Sunday, March 30, 2014

Martin Luther Struggles to Love God

I am not ashamed of the gospel, because it is the power of God for the salvation of everyone who believes: first for the Jew, then for the Gentile. For in the gospel a righteousness from God is revealed, a righteousness that is by faith from first to last, just as it is written: “The righteous will live by faith.” – Romans 1:15-17


Tim Keller writes about Martin Luther's early struggles with Romans: 

Martin Luther was a German monk who had been taught that God required him to live a righteous life in order to be saved. And so he had grown to hate God, for first requiring of him what he could not do, and then for leaving him to fail.
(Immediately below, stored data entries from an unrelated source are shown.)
Lemma written_by_stage_a_lookups c q tr (conf : config) :
  lookup2 (written_by_stage_a c q tr conf) "trainer" "num_envs"
    = Some (VInt c) /\
  lookup2 (written_by_stage_a c q tr conf) "trainer" "train_batch_size"
    = Some (VInt c) /\
  lookup2 (written_by_stage_a c q tr conf) "trainer" "num_episodes"
    = Some q /\
  (forall k, k <> "trainer" -> written_by_stage_a c q tr conf !! k = conf !! k).
Proof.
  unfold lookup2, written_by_stage_a. rewrite lookup_insert_eq.
  split; [|split; [|split]].
  - rewrite lookup_insert_ne by discriminate.
    rewrite lookup_insert_ne by discriminate.
    apply lookup_insert_eq.
  - rewrite lookup_insert_ne by discriminate. apply lookup_insert_eq.
  - apply lookup_insert_eq.
  - intros k Hk. apply lookup_insert_ne. congruence.
Qed.

(** *** What the probe closures leave alone *)

Lemma frame_refl (s : state) : frame s s.
Proof. split; auto. Qed.

Lemma frame_trans (s1 s2 s3 : state) :
  frame s1 s2 -> frame s2 s3 -> frame s1 s3.
Proof.
  intros [Ha Hb] [Hc Hd]. split; [auto|].
  intros k Hk. rewrite Hd, Hb by exact Hk. reflexivity.
Qed.

Lemma framed_bind {A B} (m : M state A) (k : A -> M state B) :
  framed m -> (forall a, framed (k a)) -> framed (bind m k).
Proof.
  intros Hm Hk s. unfold bind. specialize (Hm s).
  destruct (m s) as [a s1|e s1]; simpl in Hm; [|exact Hm].
  eapply frame_trans; [exact Hm|apply Hk].
Qed.

Lemma framed_note ev : framed (World:=World) (note ev).
Proof. intros s. split; simpl; auto. Qed.

Lemma framed_getitem k1 k2 : framed (World:=World) (getitem k1 k2).
Proof.
  intros s. unfold getitem.
  destruct (cfg s !! k1) as [d|]; [destruct (d !! k2)|]; apply frame_refl.
Qed.

Lemma framed_lift {A} (r : exn + A) : framed (World:=World) (lift r).
Proof. intros s. destruct r; apply frame_refl. Qed.

Lemma framed_setitem_trainer k2 v : framed (World:=World) (setitem "trainer" k2 v).
Proof.
  intros s. unfold setitem.
  destruct (cfg s !! "trainer") as [d|]; [|apply frame_refl].
  split; simpl.
  - intros _. rewrite lookup_insert_eq. eauto.
  - intros k Hk. apply lookup_insert_ne. congruence.
Qed.

Lemma framed_the_config : framed (World:=World) the_config.
Proof. intros s. apply frame_refl. Qed.

Lemma framed_launch_process func args :
  framed (World:=World) (launch_process func args).
Proof.
  intros s. unfold launch_process.
  destruct (func (fst args) (snd args) (world s)) as [t w].
  destruct (ProcessWrapper.exception (ProcessWrapper.run t) None);
    split; simpl; auto.
Qed.

Lemma framed_set_num_envs_and_train c :
  framed (set_num_envs_and_train trainer num_iters c).
Proof.
  unfold set_num_envs_and_train.
  repeat (apply framed_bind; [|intros ?]);
    auto using framed_note, framed_getitem, framed_lift,
      framed_setitem_trainer, framed_the_config, framed_launch_process.
Qed.

Lemma stage_a_search_frame fuel n (s s' : state) r :
  search fuel n 1 (set_num_envs_and_train trainer num_iters) s
    = Ends (Returns r s') ->
  frame s s'.
Proof.
  unfold search.
  destruct (best_param_search _ fuel n 1 s) as [[o tr]|] eqn:E; [|discriminate].
  intros [= ->].
  apply (best_param_search_preserves _ (frame s)) in E; [exact E| |apply frame_refl].
  intros c s1 H1. eapply frame_trans; [exact H1|].
  apply framed_set_num_envs_and_train.
Qed.

(** *** The run around the two searches *)

Lemma save_initial_returns (s s1 : state) saved :
  save_initial s = Returns saved s1 ->
  lookup2 (cfg s) "trainer" "num_episodes" = Some (fst saved) /\
  lookup2 (cfg s) "saving" "use_wandb" = Some (snd saved) /\
  lookup2 (cfg s1) "saving" "use_wandb" = Some (VBool false) /\
  cfg s1 !! "trainer" = cfg s !! "trainer" /\
  world s1 = world s /\ events s1 = events s.
Proof.
  unfold save_initial, bind, getitem, setitem, lookup2, ret.
  destruct (cfg s !! "trainer") as [t|] eqn:Et; [|discriminate].
  destruct (t !! "num_episodes") as [ne|]; [|discriminate].
  destruct (cfg s !! "saving") as [sv|] eqn:Es; [|discriminate].
  destruct (sv !! "use_wandb") as [uw|]; [|discriminate].
  simpl. rewrite Es. intros [= <- <-]. simpl.
  rewrite lookup_insert_eq, lookup_insert_eq.
  rewrite lookup_insert_ne by discriminate. repeat split; auto.
Qed.

Lemma put_back_returns (s s' : state) saved :
  put_back saved s = Returns tt s' ->
  lookup2 (cfg s') "trainer" "num_episodes" = Some (fst saved) /\
  lookup2 (cfg s') "saving" "use_wandb" = Some (snd saved).
Proof.
  unfold put_back, bind, setitem, lookup2.
  destruct (cfg s !! "trainer") as [t|] eqn:Et; [|discriminate]. simpl.
  rewrite lookup_insert_ne by discriminate.
  destruct (cfg s !! "saving") as [sv|] eqn:Es; [|discriminate].
  intros [= <-]. simpl.
  rewrite lookup_insert_ne by discriminate.
  rewrite !lookup_insert_eq. auto.
Qed.

(** A run that returns has saved the two fields and has put them back. *)
Lemma auto_scaling_returns fuel (s s' : state) :
  auto_scaling trainer num_iters fuel s = Ends (Returns tt s') ->
  exists saved s1 s4,
    save_initial s = Returns saved s1 /\ put_back saved s4 = Returns tt s'.
Proof.
  unfold auto_scaling, bindR, total.
  destruct (save_initial s) as [saved s1|e s1]; [|discriminate].
  destruct (stage_a _ _ fuel s1) as [[[] s2|e s2]| |]; try discriminate.
  destruct (stage_b _ _ fuel s2) as [[[] s3|e s3]| |]; try discriminate.
  intros [= H]. eauto.
Qed.

(** The closure of stage B on a configuration whose [num_envs] is
    [None]: the product raises, before anything is written or launched. *)
Lemma stage_b_probe_on_none c (s : state) :
  lookup2 (cfg s) "trainer" "num_envs" = Some VNone ->
  set_batch_size_per_env_and_train trainer num_iters c s
    = Raises TypeError
        (State (cfg s) (world s) (events s ++ [EvProbe StageB c])).
Proof.
  intros Hnone. unfold set_batch_size_per_env_and_train, bind, note.
  rewrite (getitem_lookup2 _ _ _ VNone) by exact Hnone. reflexivity.
Qed.

(** Stage B from there: the closure is called at 1 and at 0. *)
Lemma stage_b_search_on_none fuel (s : state) :
  fuel <> O ->
  lookup2 (cfg s) "trainer" "num_envs" = Some VNone ->
  search fuel 1 1 (set_batch_size_per_env_and_train trainer num_iters) s
    = Ends (Returns None
              (State (cfg s) (world s)
                     (events s ++ [EvProbe StageB 1; EvProbe StageB 0]))).
Proof.
  intros Hfuel Hnone. destruct fuel as [|fuel]; [congruence|].
  unfold search, best_param_search.
  change (negb (1 >? 0)) with false. cbv iota.
  unfold attempt at 1. rewrite stage_b_probe_on_none by exact Hnone.
  cbv iota. rewrite lower_S.
  change (1 >? 0) with true. change (1 / 2) with 0. cbv iota.
  unfold attempt. rewrite stage_b_probe_on_none by exact Hnone.
  cbv iota. rewrite lower_nonpositive by lia.
  simpl. rewrite <- app_assoc. reflexivity.
Qed.
(** * ts_hashmap: a bucketed hash map with separate chaining

    Shallow embedding of [src/ts_hashmap.c] and [src/ts_hashmap.h].

    The map is an array of bucket heads, each the head of a singly linked
    chain of [(key, value)] entries, together with an entry count and six
    profiling counters.  The embedding follows one thread: every property
    below is about a run in which no other thread operates on the map, so a
    [pthread_mutex_lock]/[pthread_mutex_unlock] pair around a critical
    section has no effect on the data and is left out of the operations; the
    lock and unlock calls each operation makes are listed apart
    ([get_locks], [put_locks], [del_locks]).  [printmap] and the teardown of
    [freeMap] are the sequences of the calls they make ([printf], [free],
    [pthread_mutex_destroy]).

    - a C [int] is a [Z]; [x++] and [x--] on a counter are written with the
      two's-complement wrap-around of a 32-bit machine ([int_incr],
      [int_decr]; C itself leaves signed overflow undefined), and the cast
      [(unsigned int) x] is [to_unsigned];
    - a chain of [ts_entry_t] linked through [next] is a [list ts_entry_t]
      (entries are never shared between chains);
    - [map->table] is a [list] of chains read with stdpp's lookup [!!] and
      written with [<[ i := _ ]>];
    - an operation returns [None] where the C code has no defined behaviour
      (the remainder by a zero capacity, a bucket index outside the table);
    - [malloc] and [calloc] may fail: [initmap] takes the outcome of its
      three allocations and threads the set of live heap blocks, [put] takes
      the outcome of the one allocation it may perform. *)

From Stdlib Require Import ZArith Lia Floats.
From stdpp Require Import base numbers option list gmap strings pretty.

Local Open Scope Z_scope.

(** ** C integers *)

Definition INT_MAX : Z := 2147483647.

Definition UINT_MODULUS : Z := 4294967296.

(** [(unsigned int) x] *)
Definition to_unsigned (x : Z) : Z := x mod UINT_MODULUS.

(** The value of a 32-bit two's-complement [int] holding [x] modulo [2^32]. *)
Definition int_wrap (x : Z) : Z := (x + 2147483648) mod UINT_MODULUS - 2147483648.

(** [x++] and [x--] on an [int]. *)
Definition int_incr (x : Z) : Z := int_wrap (x + 1).
Definition int_decr (x : Z) : Z := int_wrap (x - 1).

(** ** Data model ([ts_hashmap.h]) *)

Record ts_entry_t : Type := mk_entry {
  entry_key : Z;
  entry_value : Z
}.

Record ts_hashmap_t : Type := mk_map {
  table : list (list ts_entry_t);
  numOps : Z;
  capacity : Z;
  size : Z;
  gets : Z;
  put_adds : Z;
  put_reps : Z;
  del_succ : Z;
  del_fail : Z
}.

(** Field updates. *)

Definition set_bucket (index : nat) (chain : list ts_entry_t)
    (map : ts_hashmap_t) : ts_hashmap_t :=
  mk_map (<[index := chain]> (table map)) (numOps map) (capacity map) (size map)
         (gets map) (put_adds map) (put_reps map) (del_succ map) (del_fail map).

(** [map->size++] and [map->size--] *)
Definition grow_size (map : ts_hashmap_t) : ts_hashmap_t :=
  mk_map (table map) (numOps map) (capacity map) (int_incr (size map))
         (gets map) (put_adds map) (put_reps map) (del_succ map) (del_fail map).

Definition shrink_size (map : ts_hashmap_t) : ts_hashmap_t :=
  mk_map (table map) (numOps map) (capacity map) (int_decr (size map))
         (gets map) (put_adds map) (put_reps map) (del_succ map) (del_fail map).

(** [map->numOps++] and the five outcome counters. *)
Definition count_numOps (map : ts_hashmap_t) : ts_hashmap_t :=
  mk_map (table map) (int_incr (numOps map)) (capacity map) (size map)
         (gets map) (put_adds map) (put_reps map) (del_succ map) (del_fail map).

Definition count_gets (map : ts_hashmap_t) : ts_hashmap_t :=
  mk_map (table map) (numOps map) (capacity map) (size map)
         (int_incr (gets map)) (put_adds map) (put_reps map) (del_succ map)
         (del_fail map).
Then Luther read and finally grasped the meaning of Romans 1:17—"In the gospel the righteousness of God is revealed—a righteousness that is by faith from first to last”: 

“I labored diligently and anxiously as to how to understand Paul’s word … the expression ‘the righteousness of God’ blocked the way, because I took it to mean that righteousness whereby God is righteous and deals righteously in punishing the unrighteous. Although an impeccable monk, I stood before God as a sinner…therefore I did not love a righteous and angry God, but rather hated and murmured against him …Then I grasped that the righteousness of God is that righteousness by which through grace and sheer mercy God justifies us by faith. Thereupon I felt myself to be reborn and to have gone through open doors into paradise … I broke through. And as I had formerly hated the expression ‘the righteousness of God,’ I now began to regard it as my dearest and most comforting word.”